Alguns fabricantes de lingerie, no entanto, encontraram maneiras de ampliar, de forma lucrativa, suas variações de manequim, contribuindo para o que Harrington chama de “guerra do tamanho de sutiã”. A Savage X Fenty, da Rihanna, por exemplo, produz lingerie plus-size, além dos tamanhos padrão, com outras marcas chegando a variações ainda maiores.
Clientes alternativos
O crescente mercado de lingerie está oferecendo mais opções a outro grupo de clientes que tradicionalmente não atende: o público trans.
A Origami Customs, com sede em Montreal, oferece lingerie de afirmação de gênero a clientes trans, entre outros. Com a visibilidade desse público chegando aos mais altos níveis, a marca dobrou as vendas nos últimos quatro anos, de acordo com a fundadora Rae Hill.
A marca recentemente expandiu sua linha de binders, uma peça usada para achatar o peito, feita para clientes trans masculinos. Gaffs, um modelol de lingerie usada para esconder as partes íntimas, compõe quase metade dos produtos que a Origami Customs vende.
“Senti uma manifestação de gratidão dos meus clientes, especialmente mulheres trans”, disse Hill em uma entrevista por e-mail. “Eu dedico um tempo para trabalhar com cada cliente, individualmente, e, realmente, sinto que isso cria um nível de segurança e intimidade que não existe no mercado convencional. Ser sexy é tão diferente quanto cada um de nós”, completou Hill.
A diversidade racial também é uma força crescente no mercado de lingerie. Veja a marca da Rihanna acima, que foi elogiada por produzir uma variedade de tons de “nude” para diferentes cores de pele. Da mesma forma, a recente linha de sutiãs T-Shirt da ThirdLove oferece nove tons de peças “cor da pele”.

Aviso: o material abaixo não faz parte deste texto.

(** X10.  A certificate file that cannot be read ends [main] before any browser
    is launched: the clock and the file are the only things asked, the
    exception is the one of the read, and [Cert not found] is logged exactly
    when it is a FileNotFoundError. *)
Theorem unreadable_key_stops_before_launch w now b1 e b2 :
  env _ DatetimeNow (w_browser w) = (inr now, b1) ->
  env _ (ReadFile (SSL_PRIVATE_KEY cfg)) b1 = (inl e, b2) ->
  main pf cfg env w =
    (inl e,
     World (w_globals w)
           (w_log w ++
              [(INFO, "Certificate name for this run: " +:+ certificate_name cfg now);
               (INFO, "Reading certificate file content")] ++
              (if is_FileNotFoundError e
               then [(ERROR, "Cert not found: " +:+ SSL_PRIVATE_KEY cfg)] else []))
           (w_trace w ++ [Ev DatetimeNow (inr now);
                          Ev (ReadFile (SSL_PRIVATE_KEY cfg)) (inl e)])
           b2).
Proof.
  intros Hnow Hread.
  unfold main, deploy_as, read_file_content, bind, try_except_as, try_except,
    logger, call, raise.
  cbn [w_browser w_globals w_log w_trace]. rewrite Hnow.
  cbn [w_browser w_globals w_log w_trace]. rewrite Hread.
  destruct (is_FileNotFoundError e); cbn [w_browser w_globals w_log w_trace];
    rewrite <- !app_assoc; cbn [app]; rewrite ?app_nil_r; reflexivity.
Qed.
Lemma errors_abort_the_run_witness :
  outcome_of (run (world_of abc fetch_fails)) = Return 1
  /\ nothing_retried
       (interactions (trace_of (run (world_of abc fetch_fails))))
  /\ NoDup (calls (trace_of (run (world_of abc fetch_fails)))).
Proof.
  destruct (errors_abort_the_run world reference "cmos/db/cmos.sqlite"
              show_event (world_of abc fetch_fails) _ _ _
              (run_is_triple _))
    as (_ & _ & _ & Hretry & Hdup).
  split; [reflexivity|]. split; assumption.
Defined.

Lemma release_skipped_on_early_exit_witness :
  outcome_of (run unhealthy_world) = Return 1
  /\ In (SQLiteClient_new "cmos/db/cmos.sqlite" false, Done)
        (interactions (trace_of (run unhealthy_world)))
  /\ ~ In Client_close (calls (trace_of (run unhealthy_world)))
  /\ outcome_of (run (world_of abc start_fails)) = Return 1
  /\ In (MissionRuntime_new, Done)
        (interactions (trace_of (run (world_of abc start_fails))))
  /\ ~ In Runtime_close (calls (trace_of (run (world_of abc start_fails)))).
Proof.
  destruct (release_skipped_on_early_exit world reference
              "cmos/db/cmos.sqlite" show_event unhealthy_world _ _ _
              (run_is_triple _)) as [Hprobe _].
  destruct (release_skipped_on_early_exit world reference
              "cmos/db/cmos.sqlite" show_event (world_of abc start_fails)
              _ _ _ (run_is_triple _)) as [_ Hstart].
  destruct (Hprobe {| ok := false; message := "database is locked" |})
    as (H1 & H2 & H3);
    [vm_compute; auto | reflexivity |].
  destruct (Hstart "A" "Code Agent" "Starting mission A" false
              lifecycle_fault) as (H4 & H5);
    [vm_compute; auto 10 |].
  repeat split; auto.
Defined.

Lemma one_mission_in_order_witness :
  outcome_of (run (world_of abc no_faults)) = Return 0
  /\ calls (trace_of (run (world_of abc no_faults)))
     = [SQLiteClient_new "cmos/db/cmos.sqlite" false; Client_health_check;
        Client_fetchone new_work_query; Client_close; MissionRuntime_new;
        Runtime_ensure_database;
        Runtime_start_mission "A" "Code Agent" "Starting mission A" false;
        Runtime_fetch_next_candidate;
        Runtime_complete_mission "A" "Code Agent" "Completed mission work"
          "Mission A completed successfully. Completed mission work" false;
        Runtime_close]
  /\ printed (trace_of (run (world_of abc no_faults)))
     = ["Connecting to database at: cmos/db/cmos.sqlite";
        "✓ Database connection successful";
        "✓ Found mission: A (status: Queued)";
        "  Mission A is Queued and will be promoted to In Progress";
        nl ++ "Starting mission: A";
        "✓ Mission A started successfully";
        "  Event: Started A";
        nl ++ "Verifying current mission status:";
        "  Current mission: B (status: Not Started)";
        nl ++ repeat_string "=" 60;
        "EXECUTING MISSION WORK: A";
        repeat_string "=" 60;
        "This is where the actual mission work would be executed.";
        "For this demonstration, we'll simulate some work...";
        "  - Executing generic mission work...";
        "  Work completed: Completed mission work";
        repeat_string "=" 60 ++ nl;
        "Completing mission: A";
        "✓ Mission A completed successfully";
        "  Next mission: B";
        nl ++ "✓ Mission workflow completed successfully!"]
  /\ increasing
       (map phase (calls (trace_of (run (world_of abc no_faults)))))
  /\ (exists before cr,
        next_mission cr = Some "B"
        /\ trace_of (run (world_of abc no_faults))
           = (before
              ++ [Printed "✓ Mission A completed successfully";
                  Printed "  Next mission: B";
                  Called Runtime_close Done;
                  Printed
                    (nl ++ "✓ Mission workflow completed successfully!")]
             )%list
        /\ In (Runtime_complete_mission "A" "Code Agent"
                 "Completed mission work"
                 "Mission A completed successfully. Completed mission work"
                 false, CompletionResult cr)
              (interactions before)).
Proof.
  destruct (one_mission_in_order world reference "cmos/db/cmos.sqlite"
              show_event (world_of abc no_faults) _ _ _ (run_is_triple _))
    as (Hinc & _ & _ & _ & Hshape).
  destruct (Hshape eq_refl) as (h & r & sr & cur & cr & before & _).
  split; [reflexivity|]. split; [reflexivity|]. split; [reflexivity|].
  split; [exact Hinc|].
  exists (firstn 27 (trace_of (run (world_of abc no_faults)))).
  eexists. split; [|split; [reflexivity|]].
  2: { vm_compute. repeat first [left; reflexivity | right]. }
  reflexivity.
Defined.

Lemma selected_status_is_candidate_witness :
  In "Queued" ["Queued"; "Not Started"; "In Progress"; "Current"]
  /\ "Queued" <> "Completed"
  /\ exists m, In m abc /\ id m = "A" /\ status m = "Queued".
Proof.
  exact (proj2 (proj2 (selected_status_is_candidate abc
                         {| row_id := "A"; row_status := "Queued" |}))
               eq_refl).
Defined.

Lemma work_summary_by_precedence_witness :
  work_summary "B2.1-Data-Protocol-foundation"
  = "Implemented foundation utilities with 100% test coverage"
  /\ work_summary "B2.2-DATA-PROTOCOL"
     = "Completed data protocol implementation with validation".
Proof.
  split.
  - apply (proj1 (work_summary_by_precedence
                    "B2.1-Data-Protocol-foundation")).
    exists "B2.1-Data-Protocol-", "foundation", "". split; reflexivity.
  - apply (proj1 (proj2 (work_summary_by_precedence "B2.2-DATA-PROTOCOL"))).
    + intros Hc.
      apply (contains_lower "foundation" "B2.2-DATA-PROTOCOL" eq_refl) in Hc.
      discriminate Hc.
    + exists "B2.2-", "DATA-PROTOCOL", "". split; reflexivity.
Defined.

Antes de qualquer um deles, a inovadora Nubian Skin, de Londres, tornou-se uma das primeiras marcas a oferecer tons de nude para mulheres negras quando foi lançada em 2014.

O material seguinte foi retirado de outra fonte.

(** * Tiling of the plane, its dual graph and the edge flip

    A shallow embedding of [AtomPos/tiling.py] (class [Tiling]) and the
    properties of its constructor, [sort_clockwise], [get_edges_of_tile],
    [get_dual] and [flip].

    Conventions of the embedding

    - Python sequences are lists; an index is a [Z], a negative index counts
      from the end and an index outside [-len, len) raises [IndexError].
      Indexing the integer array [edges] with an integer that does not fit
      64 bits raises [OverflowError].  The entries of that array are kept
      as the integers given; statements about the constructor that depend
      on them ask that they fit 64 bits.
    - numpy floats are exact rationals extended with [NaN] (the value of the
      mean of an empty selection).  Rounding, signed zeros and overflow are
      not modelled: what is proved of coordinates and angles is proved of
      the exact values.
    - [np.arctan2] only feeds [np.argsort]; it is replaced by a rational
      pseudo-angle with the same order.
    - [np.argsort] is the insertion sort that numpy runs on short arrays;
      the order it gives to equal keys in longer arrays is not modelled.
    - A stored tile without vertices is the empty array of floats that
      [sort_clockwise] returns for an empty list; numpy refuses it as an
      index.
    - A method runs in a state-and-exception monad over the receiver: the
      state reached when an exception is raised is kept. *)

From Stdlib Require Import QArith Qabs Sorted.
From stdpp Require Import base list strings.

Open Scope Z_scope.

(** ** Exceptions and results *)

Inductive exn : Type :=
| IndexError
| UnboundLocalError
| ValueError
| TypeError
| AssertionError
| OverflowError.

Inductive res (A : Type) : Type :=
| Ok (a : A)
| Raise (e : exn).
Arguments Ok {A} a.
Arguments Raise {A} e.

Definition res_bind {A B} (m : res A) (k : A -> res B) : res B :=
  match m with
  | Ok a => k a
  | Raise e => Raise e
  end.

Declare Scope res_scope.
Delimit Scope res_scope with res.
Notation "x <- m ;; k" := (res_bind m (fun x => k))
  (at level 100, m at next level, k at level 200, right associativity,
   only parsing) : res_scope.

“Vimos muitas marcas lançando seus próprios tons de nude nos anos logo após o lançamento do Nubian Skin”, disse Harrington. “Desde então, algumas dessas marcas retiraram a linha de circulação, porque não as comercializaram muito bem: se você vai vender sutiãs em tons de nude mais escuros, seria bom usar modelos negras.
“Espero que, para essas empresas (novas marcas como a ThirdLove e a Savage X) isso não seja uma tendência, (mas) algo que elas planejem manter”.

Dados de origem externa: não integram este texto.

Definition image (file : string) : MessageSegment :=
  {| type := "image"; data := [("file", PyStr file)] |}.

Definition voice_message : Message :=
  [MessageSegment_text "hi"; record "a.amr"; image "b.png"; record "c.amr"].

Definition mixed_message : Message :=
  [MessageSegment_text "hi"; {| type := "at"; data := [("qq", PyStr "123")] |};
   image "b.png"; {| type := "video"; data := [("file", PyStr "v.mp4")] |}].

Definition self_recall : GroupRecallNoticeEvent.t :=
  {| GroupRecallNoticeEvent.group_id := 100;
     GroupRecallNoticeEvent.user_id := 7;
     GroupRecallNoticeEvent.operator_id := 7;
     GroupRecallNoticeEvent.message_id := 42 |}.

Definition moderator_recall : GroupRecallNoticeEvent.t :=
  {| GroupRecallNoticeEvent.group_id := 100;
     GroupRecallNoticeEvent.user_id := 7;
     GroupRecallNoticeEvent.operator_id := 1;
     GroupRecallNoticeEvent.message_id := 42 |}.

Definition cached_voice : State :=
  {| _message_cache := [((100, 41), mixed_message); ((100, 42), voice_message)];
     sent := [] |}.

Definition received (message_id : Z) : GroupMessageEvent.t :=
  {| GroupMessageEvent.group_id := 100;
     GroupMessageEvent.message_id := message_id;
     GroupMessageEvent.get_message := [MessageSegment_text "hi"] |}.

(** Messages 1, 2, ..., [_cache_max_size + 1] of group 100. *)
Definition burst : list GroupMessageEvent.t :=
  map received (seqZ 1 (_cache_max_size + 1)).

Definition mention : MessageSegment :=
  {| type := "at"; data := [("qq", PyStr "123")] |}.

Definition reply : MessageSegment :=
  {| type := "reply"; data := [("id", PyStr "9")] |}.

Definition cached_text : State :=
  {| _message_cache := [((100, 42), mixed_message)]; sent := [] |}.

Definition cached_mentions : State :=
  {| _message_cache := [((100, 42), [mention; reply])]; sent := [] |}.


(** The bot when it has been muted in the group: every send is refused. *)
Definition muted_bot : Bot :=
  {| get_group_member_info := get_group_member_info bot;
     get_msg := get_msg bot;
     send_group_msg := fun _ _ _ => Failed |}.

(** The bot when it may send text but no voice. *)
Definition text_only_bot : Bot :=
  {| get_group_member_info := get_group_member_info bot;
     get_msg := get_msg bot;
     send_group_msg := fun _ _ message =>
       match message with
       | Plain _ => Returned tt
       | Segments _ => Failed
       end |}.

(** A bot whose member has a blank card and a nickname between a tab and
    a line feed. *)
Definition nickname_bot : Bot :=
  {| get_group_member_info := fun _ _ =>
       Returned [("card", PyStr "　 "); ("nickname", PyStr (of_code_points [9; 97; 110; 110; 10]))];
     get_msg := fun _ => Failed;
     send_group_msg := fun _ _ _ => Returned tt |}.

(** A bot whose member has no card and an empty nickname, and a bot that
    cannot look members up. *)
Definition nameless_bot : Bot :=
  {| get_group_member_info := fun _ _ => Returned [("card", PyNone); ("nickname", PyStr "")];
     get_msg := fun _ => Failed;
     send_group_msg := fun _ _ _ => Returned tt |}.

Definition stranger_bot : Bot :=
  {| get_group_member_info := fun _ _ => Failed;
     get_msg := fun _ => Failed;
     send_group_msg := fun _ _ _ => Returned tt |}.

Definition one_voice : State :=
  {| _message_cache := [((100, 42), [record "a.amr"])]; sent := [] |}.

End Sample.

(** * Properties *)

(** ** Text and values *)

Example strip_ascii : Text.strip "  a b
" = "a b".
Proof. reflexivity. Qed.

Example strip_ideographic : Text.strip "　赞　" = "赞".
Proof. reflexivity. Qed.

Example of_Z_76 : Text.of_Z 76 = "76" /\ Text.of_Z (-5) = "-5" /\ Text.of_Z 0 = "0".
Proof. repeat split; reflexivity. Qed.

Example to_Z_samples :
  Text.to_Z " 3 " = Some 3 /\ Text.to_Z "-12" = Some (-12) /\ Text.to_Z "+1_000" = Some 1000
  /\ Text.to_Z "3.0" = None /\ Text.to_Z "" = None /\ Text.to_Z "1__0" = None
  /\ Text.to_Z "- 1" = None /\ Text.to_Z "007" = Some 7.
Proof. repeat split; reflexivity. Qed.

Example to_Z_scripts :
  Text.to_Z "３" = Some 3 /\ Text.to_Z "١٢٣" = Some 123 /\ Text.to_Z "１_２" = Some 12
  /\ Text.to_Z "-１" = Some (-1) /\ Text.to_Z "　7３　" = Some 73
  /\ Text.to_Z "３.０" = None /\ Text.to_Z "−1" = None /\ Text.to_Z "三" = None.
Proof. repeat split; reflexivity. Qed.

(** Every decimal digit character is read by [int()] as its value. *)
Lemma decimal_digits_are_read zero d :
  zero ∈ Text.decimal_zeros -> 0 <= d <= 9 ->
  Text.to_Z (of_code_points [zero + d]) = Some d.
Proof.
  intros Hzero Hd.
  assert (forallb
            (fun zero =>
               forallb
                 (fun d => bool_decide (Text.to_Z (of_code_points [zero + d]) = Some d))
                 (seqZ 0 10))
            Text.decimal_zeros = true) as Hall by (vm_compute; reflexivity).
  rewrite forallb_forall in Hall.
  specialize (Hall zero (proj1 (list_elem_of_In _ _) Hzero)).
  rewrite forallb_forall in Hall.
  eapply bool_decide_eq_true_1, Hall, list_elem_of_In, elem_of_seqZ. lia.
Qed.

Lemma is_empty_true s : Text.is_empty s = true <-> s = "".
Proof. destruct s; simpl; split; congruence. Qed.

Lemma is_empty_false s : Text.is_empty s = false <-> s <> "".
Proof. destruct s; simpl; split; congruence. Qed.

Lemma chars_text l : Text.chars (Text.text l) = l.
Proof. apply list_ascii_of_string_of_list_ascii. Qed.

(** ** Trimming *)

Lemma code_byte n : 0 <= n < 256 -> Text.code (Json.byte n) = n.
Proof.
  intros Hn. unfold Text.code, Json.byte.
  rewrite N_ascii_embedding by lia. lia.
Qed.

Lemma code_range c : 0 <= Text.code c < 256.
Proof.
  unfold Text.code. pose proof (N_ascii_bounded c). lia.
Qed.

(** The bytes of a character. *)
Lemma utf8_shape cp :
  0 <= cp < 1114112 ->
  (cp < 128 /\ exists b1, Json.utf8 cp = [b1] /\ Text.code b1 = cp)
  \/ (128 <= cp < 2048
      /\ exists b1 b2, Json.utf8 cp = [b1; b2]
           /\ Text.code b1 = 192 + cp / 64 /\ Text.code b2 = 128 + cp mod 64)
  \/ (2048 <= cp < 65536
      /\ exists b1 b2 b3, Json.utf8 cp = [b1; b2; b3]
           /\ Text.code b1 = 224 + cp / 4096
           /\ Text.code b2 = 128 + (cp / 64) mod 64
           /\ Text.code b3 = 128 + cp mod 64)
  \/ (65536 <= cp
      /\ exists b1 b2 b3 b4, Json.utf8 cp = [b1; b2; b3; b4]
           /\ Text.code b1 = 240 + cp / 262144
           /\ Text.code b2 = 128 + (cp / 4096) mod 64
           /\ Text.code b3 = 128 + (cp / 64) mod 64
           /\ Text.code b4 = 128 + cp mod 64).
Proof.
  intros Hcp. unfold Json.utf8.
  destruct (Z.ltb_spec cp 128).
  { left. split; [lia|]. eexists. split; [reflexivity|]. apply code_byte. lia. }
  destruct (Z.ltb_spec cp 2048).
  { right. left. split; [lia|]. eexists _, _. split; [reflexivity|].
    split; apply code_byte; Z.div_mod_to_equations; lia. }
  destruct (Z.ltb_spec cp 65536).
  { right. right. left. split; [lia|]. eexists _, _, _. split; [reflexivity|].
    repeat split; apply code_byte; Z.div_mod_to_equations; lia. }
  right. right. right. split; [lia|]. eexists _, _, _, _. split; [reflexivity|].
  repeat split; apply code_byte; Z.div_mod_to_equations; lia.
Qed.

Lemma drop_blank_stop sp1 fwd c1 r1 :
  sp1 c1 = false ->
  (forall c2 r2, r1 = c2 :: r2 -> Text.sp2 fwd c1 c2 = false) ->
  (forall c2 c3 r3, r1 = c2 :: c3 :: r3 -> Text.sp3 fwd c1 c2 c3 = false) ->
  Text.drop_blank sp1 fwd (c1 :: r1) = c1 :: r1.
Proof.
  intros H1 H2 H3. cbn [Text.drop_blank]. rewrite H1.
  destruct r1 as [|c2 [|c3 r3]]; [reflexivity|..].
  - now rewrite (H2 c2 []).
  - now rewrite (H2 c2 (c3 :: r3)), (H3 c2 c3 r3).
Qed.

Ltac bytes_arith :=
  unfold Text.space1, Text.space2, Text.space3, isspace in *; cbv zeta;
  repeat match goal with
         | H : Text.code ?b = _ |- _ => rewrite H in *; clear H
         end;
  repeat match goal with
         | |- context [Text.code ?b] =>
             pose proof (code_range b); generalize dependent (Text.code b); intros
         end;
  Z.div_mod_to_equations; lia.

(** A character that is no blank stops the trimming, from the front and
    from the back. *)
Lemma visible_stops_front cp l :
  visible cp ->
  Text.drop_blank Text.space1 true (Json.utf8 cp ++ l) = Json.utf8 cp ++ l.
Proof.
  intros [Hcp Hvis].
  destruct (utf8_shape cp Hcp)
    as [(Hr & b1 & -> & E1)
       | [(Hr & b1 & b2 & -> & E1 & E2)
         | [(Hr & b1 & b2 & b3 & -> & E1 & E2 & E3)
           | (Hr & b1 & b2 & b3 & b4 & -> & E1 & E2 & E3 & E4)]]];
    cbn [app]; apply drop_blank_stop; unfold Text.sp2, Text.sp3;
    intros; simplify_eq; bytes_arith.
Qed.

Lemma visible_stops_back cp l :
  visible cp ->
  Text.drop_blank Text.space1 false (rev (Json.utf8 cp) ++ l) = rev (Json.utf8 cp) ++ l.
Proof.
  intros [Hcp Hvis].
  destruct (utf8_shape cp Hcp)
    as [(Hr & b1 & -> & E1)
       | [(Hr & b1 & b2 & -> & E1 & E2)
         | [(Hr & b1 & b2 & b3 & -> & E1 & E2 & E3)
           | (Hr & b1 & b2 & b3 & b4 & -> & E1 & E2 & E3 & E4)]]];
    cbn [rev app]; apply drop_blank_stop; unfold Text.sp2, Text.sp3;
    intros; simplify_eq; bytes_arith.
Qed.

Lemma isspace_cases cp :
  isspace cp = true ->
  cp ∈ [9; 10; 11; 12; 13; 28; 29; 30; 31; 32; 133; 160; 5760; 8192; 8193; 8194; 8195;
        8196; 8197; 8198; 8199; 8200; 8201; 8202; 8232; 8233; 8239; 8287; 12288].
Proof.
  intros Hsp. rewrite !elem_of_cons, elem_of_nil. unfold isspace in Hsp. lia.
Qed.

(** A blank is trimmed, from the front and from the back. *)
Lemma blank_is_dropped cp l :
  isspace cp = true ->
  Text.drop_blank Text.space1 true (Json.utf8 cp ++ l)
  = Text.drop_blank Text.space1 true l
  /\ Text.drop_blank Text.space1 false (rev (Json.utf8 cp) ++ l)
     = Text.drop_blank Text.space1 false l.
Proof.
  intros Hsp. apply isspace_cases in Hsp.
  rewrite !elem_of_cons, elem_of_nil in Hsp.
  repeat (destruct Hsp as [-> | Hsp]; [split; reflexivity|]).
  destruct Hsp.
Qed.

Lemma blanks_are_dropped_front blanks l :
  Forall (fun cp => isspace cp = true) blanks ->
  Text.drop_blank Text.space1 true (flat_map Json.utf8 blanks ++ l)
  = Text.drop_blank Text.space1 true l.
Proof.
  induction 1 as [|cp blanks Hcp _ IH]; [reflexivity|].
  cbn [flat_map]. rewrite <- app_assoc.
  now rewrite (proj1 (blank_is_dropped cp _ Hcp)).
Qed.

Lemma rev_flat_map_utf8 cps :
  rev (flat_map Json.utf8 cps) = flat_map (fun cp => rev (Json.utf8 cp)) (rev cps).
Proof.
  induction cps as [|cp cps IH]; [reflexivity|].
  cbn [flat_map rev]. rewrite rev_app_distr, IH, flat_map_app. cbn [flat_map].
  now rewrite app_nil_r.
Qed.

Lemma blanks_are_dropped_back blanks l :
  Forall (fun cp => isspace cp = true) blanks ->
  Text.drop_blank Text.space1 false (flat_map (fun cp => rev (Json.utf8 cp)) blanks ++ l)
  = Text.drop_blank Text.space1 false l.
Proof.
  induction 1 as [|cp blanks Hcp _ IH]; [reflexivity|].
  cbn [flat_map]. rewrite <- app_assoc.
  now rewrite (proj2 (blank_is_dropped cp _ Hcp)).
Qed.

(** [strip()] takes the blanks off both ends of a text, and nothing
    else. *)
Lemma strip_trims (before core after : list Z) :
  Forall (fun cp => isspace cp = true) before ->
  Forall (fun cp => isspace cp = true) after ->
  trimmed core ->
  Text.strip (of_code_points (before ++ core ++ after)) = of_code_points core.
Proof.
  intros Hbefore Hafter [Hfirst Hlast].
  unfold Text.strip, of_code_points, Text.strip_with. rewrite chars_text. f_equal.
  rewrite !flat_map_app, blanks_are_dropped_front by exact Hbefore.
  destruct core as [|first rest].
  { cbn [flat_map app].
    rewrite <- (app_nil_r (flat_map Json.utf8 after)).
    rewrite blanks_are_dropped_front by exact Hafter. reflexivity. }
  destruct (exists_last (l := first :: rest)) as (front & last & Hcore); [discriminate|].
  cbn [flat_map]. rewrite <- app_assoc.
  rewrite visible_stops_front by (apply (Hfirst first rest eq_refl)).
  rewrite app_assoc.
  change (Json.utf8 first ++ flat_map Json.utf8 rest) with (flat_map Json.utf8 (first :: rest)).
  rewrite rev_app_distr, rev_flat_map_utf8.
  rewrite blanks_are_dropped_back by (now apply Forall_rev).
  rewrite Hcore at 1. rewrite rev_flat_map_utf8, rev_app_distr. cbn [rev app flat_map].
  rewrite visible_stops_back by (apply (Hlast front last Hcore)).
  change (rev (Json.utf8 last) ++ flat_map (fun cp => rev (Json.utf8 cp)) (rev front))
    with (flat_map (fun cp => rev (Json.utf8 cp)) (last :: rev front)).
  change (last :: rev front) with (rev [last] ++ rev front).
  rewrite <- rev_app_distr, <- Hcore, <- rev_flat_map_utf8, rev_involutive.
  reflexivity.
Qed.

Lemma trimmed_nothing : trimmed [].
Proof.
  split; [discriminate|]. intros front last Heq. now destruct front.
Qed.


Lemma trimmed_ends first middle last :
  visible first -> visible last -> trimmed (first :: middle ++ [last]).
Proof.
  intros Hfirst Hlast. split; [now intros first' rest [= <- _]|].
  intros front last' Heq.
  change (first :: middle ++ [last]) with ((first :: middle) ++ [last]) in Heq.
  apply app_inj_tail in Heq as [_ <-]. exact Hlast.
Qed.

(** ** [json.loads] reads every text to its end

    The scanner is given twice the length of the text as fuel and never
    uses it up, so [Json.loads] answers [None] only for text that is not
    JSON. *)

Lemma skip_ws_length l : (length (Json.skip_ws l) <= length l)%nat.
Proof. induction l as [|c l IH]; simpl; [lia|]. destruct (Json.blank c); simpl; lia. Qed.

Lemma after_length word l r :
  Json.after word l = Some r -> (length r + length word = length l)%nat.
Proof.
  revert l. induction word as [|w word IH]; intros l; simpl.
  - intros [= ->]. lia.
  - destruct l as [|c l]; [discriminate|]. destruct (Ascii.eqb w c); [|discriminate].
    intros H. apply IH in H. simpl. lia.
Qed.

Uma questão de representação
Inclusão não é apenas vender lingerie a clientes alternativos – é fazer isso de forma visível. Isso significa usar modelos de todas as formas, tamanhos e cores em desfiles e campanhas de moda.
Veja a Lonely Lingerie, por exemplo, que afirma retratar as mulheres de uma maneira realista, recusando-se a usar o Photoshop. A empresa exclui até mesmo cabeleireiros e maquiadores dos bastidores de suas campanhas. As modelos da marca incluem mulheres de diversas origens e com 35 tamanhos diferentes de sutiã.
A fundadora Helene Morris disse que, quando começou a marca em 2009, “não havia realmente ninguém no mundo da lingerie que falasse de uma forma com a qual pudéssemos nos identificar”. O projeto “Lonely Girls” de sua marca contou com modelos maduras, mães em fase de amamentação, mulheres grávidas e mulheres com deficiência, todas fotografadas sob luz natural.
“Nós realmente queríamos dar o poder à pessoa sendo fotografada. Como ela quer ser fotografada, como se sente mais confortável? O objetivo era responder a essas perguntas e envolver a mulher nesse processo”, disse Morris em entrevista por telefone.
A marca de produtos plus-size Curvy Couture também vê o uso de modelos alternativas como um passo importante para a inclusão, segundo a gerente de marketing de mídia social, Summer Rose.
“Temos um número enorme de modelos que vem para cá – com tamanhos diferentes, idades diferentes, mães que estão amamentando – só para garantir que haja um bom caimento”, disse ela em entrevista por telefone. “Não importa em que estágio da vida ela esteja, queremos garantir que se sinta o melhor.”